## Assignment
From the entries below, copy exactly the lines from the one that contains "size (fold_left (fun" through the one that contains "Theorem append_data_by_selector_impl_inserts_slice", both included, and only those.
Source data Start Marker
(** X7.  [notify_memtable_memory_refresh()] coalesces like the cache
    notifier: any positive number of consecutive calls leaves the state of
    one call, which is the starting state with [true] stored into
    [memtable_memory_refresh_notify].  The two notifiers are independent:
    neither writes the other's flag, the order of a cache and a memtable
    notification does not matter, and neither of them moves the ledger,
    the usage estimate or the available-memory estimate. *)
Theorem notifiers_coalesce_independently (n : nat) (p : Process) :
  exec (repeat_call (S n) notify_memtable_memory_refresh) p
  = exec notify_memtable_memory_refresh p
  /\ exec notify_memtable_memory_refresh p
     = set_arbitrator (set_memtable_memory_refresh_notify true (arbitrator p)) p
  /\ memtable_memory_refresh_notify
       (arbitrator (exec (repeat_call (S n) notify_memtable_memory_refresh) p)) = true
  /\ cache_adjust_capacity_notify
       (arbitrator (exec (repeat_call (S n) notify_memtable_memory_refresh) p))
     = cache_adjust_capacity_notify (arbitrator p)
  /\ memtable_memory_refresh_notify
       (arbitrator (exec (repeat_call (S n) notify_cache_adjust_capacity) p))
     = memtable_memory_refresh_notify (arbitrator p)
  /\ exec notify_cache_adjust_capacity (exec notify_memtable_memory_refresh p)
     = exec notify_memtable_memory_refresh (exec notify_cache_adjust_capacity p)
  /\ exec notify_cache_adjust_capacity (exec notify_memtable_memory_refresh p)
     = set_arbitrator
         (set_cache_adjust_capacity_notify true
            (set_memtable_memory_refresh_notify true (arbitrator p))) p
  /\ process_reserved_memory (exec (repeat_call (S n) notify_memtable_memory_refresh) p)
     = process_reserved_memory p
  /\ process_memory_usage (exec (repeat_call (S n) notify_memtable_memory_refresh) p)
     = process_memory_usage p
  /\ sys_mem_available (exec (repeat_call (S n) notify_memtable_memory_refresh) p)
     = sys_mem_available p
  /\ process_reserved_memory (exec (repeat_call (S n) notify_cache_adjust_capacity) p)
     = process_reserved_memory p
  /\ process_memory_usage (exec (repeat_call (S n) notify_cache_adjust_capacity) p)
     = process_memory_usage p
  /\ sys_mem_available (exec (repeat_call (S n) notify_cache_adjust_capacity) p)
     = sys_mem_available p.
Proof.
  assert (Hmemtable := repeat_call_idempotent notify_memtable_memory_refresh
                         notify_memtable_memory_refresh_twice n).
  assert (Hcache := repeat_call_idempotent notify_cache_adjust_capacity
                      notify_cache_adjust_capacity_twice n).
  rewrite Hmemtable, Hcache. repeat split.
Qed.

(** * Further properties of column_impl.h *)

Module ColumnMoreFacts.

Import Column.
Local Open Scope N_scope.

Lemma skipn_nth_error_cons {A : Type} (l : list A) :
  forall (k : nat) (x : A), nth_error l k = Some x -> skipn k l = x :: skipn (S k) l.
Proof.
  induction l as [| y l IH]; intros [| k] x Hnth; simpl in Hnth; try discriminate.
  - injection Hnth as ->. reflexivity.
  - apply (IH k x Hnth).
Qed.

Lemma nth_error_combine_some {A B : Type} (l : list A) :
  forall (l' : list B) (k : nat) (a : A) (b : B),
    nth_error l k = Some a -> nth_error l' k = Some b ->
    nth_error (combine l l') k = Some (a, b).
Proof.
  induction l as [| x l IH]; intros [| y l'] [| k] a b Ha Hb;
    simpl in *; try discriminate.
  - injection Ha as ->. injection Hb as ->. reflexivity.
  - apply IH; assumption.
Qed.

Section Loops.

Context {column : Type} `{ColumnOps column}.

(** The selector loop is a left fold over the slice it walks. *)
Lemma insert_selected_fold (src : column) (selector : list N) (count : nat) :
  forall (i : N) (res : column),
    (N.to_nat i + count <= length selector)%nat ->
    insert_selected src selector count i res
    = (fold_left (fun r row => insert_from r src row)
                 (firstn count (skipn (N.to_nat i) selector)) res,
       Returned).
Proof.
  induction count as [| count IH]; intros i res Hbound.
  - reflexivity.
  - simpl insert_selected.
    destruct (nth_error selector (N.to_nat i)) as [row |] eqn:Hrow.
    + rewrite (skipn_nth_error_cons selector _ _ Hrow). simpl firstn. simpl fold_left.
      rewrite IH by lia.
      replace (N.to_nat (i + 1)) with (S (N.to_nat i)) by lia. reflexivity.
    + apply nth_error_None in Hrow. lia.
Qed.

(** A walk that leaves the selector ends out of bounds. *)
Lemma insert_selected_past_end (src : column) (selector : list N) (count : nat) :
  forall (i : N) (res : column),
    (0 < count)%nat -> (length selector < N.to_nat i + count)%nat ->
    snd (insert_selected src selector count i res) = OutOfBounds.
Proof.
  induction count as [| count IH]; intros i res Hcount Hpast; [lia |].
  simpl insert_selected.
  destruct (nth_error selector (N.to_nat i)) as [row |] eqn:Hrow; [| reflexivity].
  assert (Hin : (N.to_nat i < length selector)%nat)
    by (apply nth_error_Some; rewrite Hrow; discriminate).
  apply IH; lia.
Qed.

Lemma insert_from_each_fold (srcs : list column) (positions : list N) (count : nat) :
  forall (i : N) (this : column),
    (N.to_nat i + count <= length srcs)%nat ->
    (N.to_nat i + count <= length positions)%nat ->
    insert_from_each srcs positions count i this
    = (fold_left (fun r sp => insert_from r (fst sp) (snd sp))
                 (firstn count (skipn (N.to_nat i) (combine srcs positions))) this,
       Returned).
Proof.
  induction count as [| count IH]; intros i this Hsrcs Hpositions.
  - reflexivity.
  - simpl insert_from_each.
    destruct (nth_error srcs (N.to_nat i)) as [src |] eqn:Hsrc;
      [| apply nth_error_None in Hsrc; lia].
    destruct (nth_error positions (N.to_nat i)) as [position |] eqn:Hposition;
      [| apply nth_error_None in Hposition; lia].
    rewrite (skipn_nth_error_cons _ _ _ (nth_error_combine_some _ _ _ _ _ Hsrc Hposition)).
    simpl firstn. simpl fold_left.
    rewrite IH by lia.
    replace (N.to_nat (i + 1)) with (S (N.to_nat i)) by lia. reflexivity.
Qed.

Lemma insert_from_each_past_end (srcs : list column) (positions : list N) (count : nat) :
  forall (i : N) (this : column),
    (0 < count)%nat -> (length positions < N.to_nat i + count)%nat ->
    snd (insert_from_each srcs positions count i this) = OutOfBounds.
Proof.
  induction count as [| count IH]; intros i this Hcount Hpast; [lia |].
  simpl insert_from_each.
  destruct (nth_error srcs (N.to_nat i)) as [src |]; [| reflexivity].
  destruct (nth_error positions (N.to_nat i)) as [position |] eqn:Hposition; [| reflexivity].
  assert (Hin : (N.to_nat i < length positions)%nat)
    by (apply nth_error_Some; rewrite Hposition; discriminate).
  apply IH; lia.
Qed.

Lemma fold_insert_from_size `{!ColumnLaws column} {A : Type}
  (f : A -> column * N) (l : list A) :
  forall this : column,
    size (fold_left (fun r a => insert_from r (fst (f a)) (snd (f a))) l this)
    = size this + N.of_nat (length l).
Proof.
  induction l as [| a l IH]; intros this; simpl fold_left.
  - simpl. lia.
  - rewrite IH, size_insert_from. simpl length. lia.
Qed.

End Loops.

End ColumnMoreFacts.

(** X8.  For a selector that fits the column and [begin <= end <=
    selector.size()], the call reserves room for the rows already in [res]
    plus [end - begin] (not for [num_rows]) and then inserts the rows
    [selector[begin]], ..., [selector[end - 1]] of the source, in that
    order. *)
Theorem append_data_by_selector_impl_inserts_slice
  {column : Type} `{Column.ColumnOps column}
  (dcheck_is_on : bool) (src res : column) (selector : list N) (begin end_ : N)
  (Hfits : (N.of_nat (length selector) <= Column.size src)%N)
  (Horder : (begin <= end_)%N)
  (Hend : (end_ <= N.of_nat (length selector))%N)
  (Hroom : (end_ < Column.size_t_modulus
            /\ Column.size res + (end_ - begin) < Column.size_t_modulus)%N) :
  Column.append_data_by_selector_impl dcheck_is_on src res selector begin end_
  = (fold_left (fun r row => Column.insert_from r src row)
               (firstn (N.to_nat (end_ - begin)) (skipn (N.to_nat begin) selector))
               (Column.reserve (Column.size res + (end_ - begin))%N res),
     Column.Returned).
Proof.
  unfold Column.append_data_by_selector_impl, Column.DCHECK.
  destruct (N.ltb_spec (Column.size src) (N.of_nat (length selector))); [lia |].
  rewrite (proj2 (N.leb_le _ _) Horder), (proj2 (N.leb_le _ _) Hend), !orb_true_r.
  simpl negb. cbv iota.
  rewrite ColumnMoreFacts.insert_selected_fold by lia.
  replace (Column.size_add (Column.size res) (Column.size_sub end_ begin))
    with (Column.size res + (end_ - begin))%N; [reflexivity |].
  destruct Hroom as [Hend_small Hroom].
  unfold Column.size_add, Column.size_sub.
  assert (Hmod : (0 < Column.size_t_modulus)%N) by (vm_compute; reflexivity).
  rewrite (N.mod_small begin) by lia.
  replace (end_ + Column.size_t_modulus - begin)%N
    with ((end_ - begin) + 1 * Column.size_t_modulus)%N by lia.
  rewrite N.Div0.mod_add.
  rewrite (N.mod_small (end_ - begin)) by lia.
  rewrite N.mod_small by lia. reflexivity.
Qed.

Lemma append_data_by_selector_impl_inserts_slice_witness :
  Column.append_data_by_selector_impl true [10; 20; 30]%Z [7]%Z [2; 0; 1]%N 1%N 3%N
  = ([7; 10; 20]%Z, Column.Returned).
Proof.
  apply (@append_data_by_selector_impl_inserts_slice (list Z) Column.vector_column
           true [10; 20; 30]%Z [7]%Z [2; 0; 1]%N 1%N 3%N).
  - vm_compute. discriminate.
  - vm_compute. discriminate.
  - vm_compute. discriminate.
  - vm_compute. split; reflexivity.
Defined.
Source data End Marker
## Result of this exercise
    size (fold_left (fun r a => insert_from r (fst (f a)) (snd (f a))) l this)
    = size this + N.of_nat (length l).
Proof.
  induction l as [| a l IH]; intros this; simpl fold_left.
  - simpl. lia.
  - rewrite IH, size_insert_from. simpl length. lia.
Qed.

End Loops.

End ColumnMoreFacts.

(** X8.  For a selector that fits the column and [begin <= end <=
    selector.size()], the call reserves room for the rows already in [res]
    plus [end - begin] (not for [num_rows]) and then inserts the rows
    [selector[begin]], ..., [selector[end - 1]] of the source, in that
    order. *)
Theorem append_data_by_selector_impl_inserts_slice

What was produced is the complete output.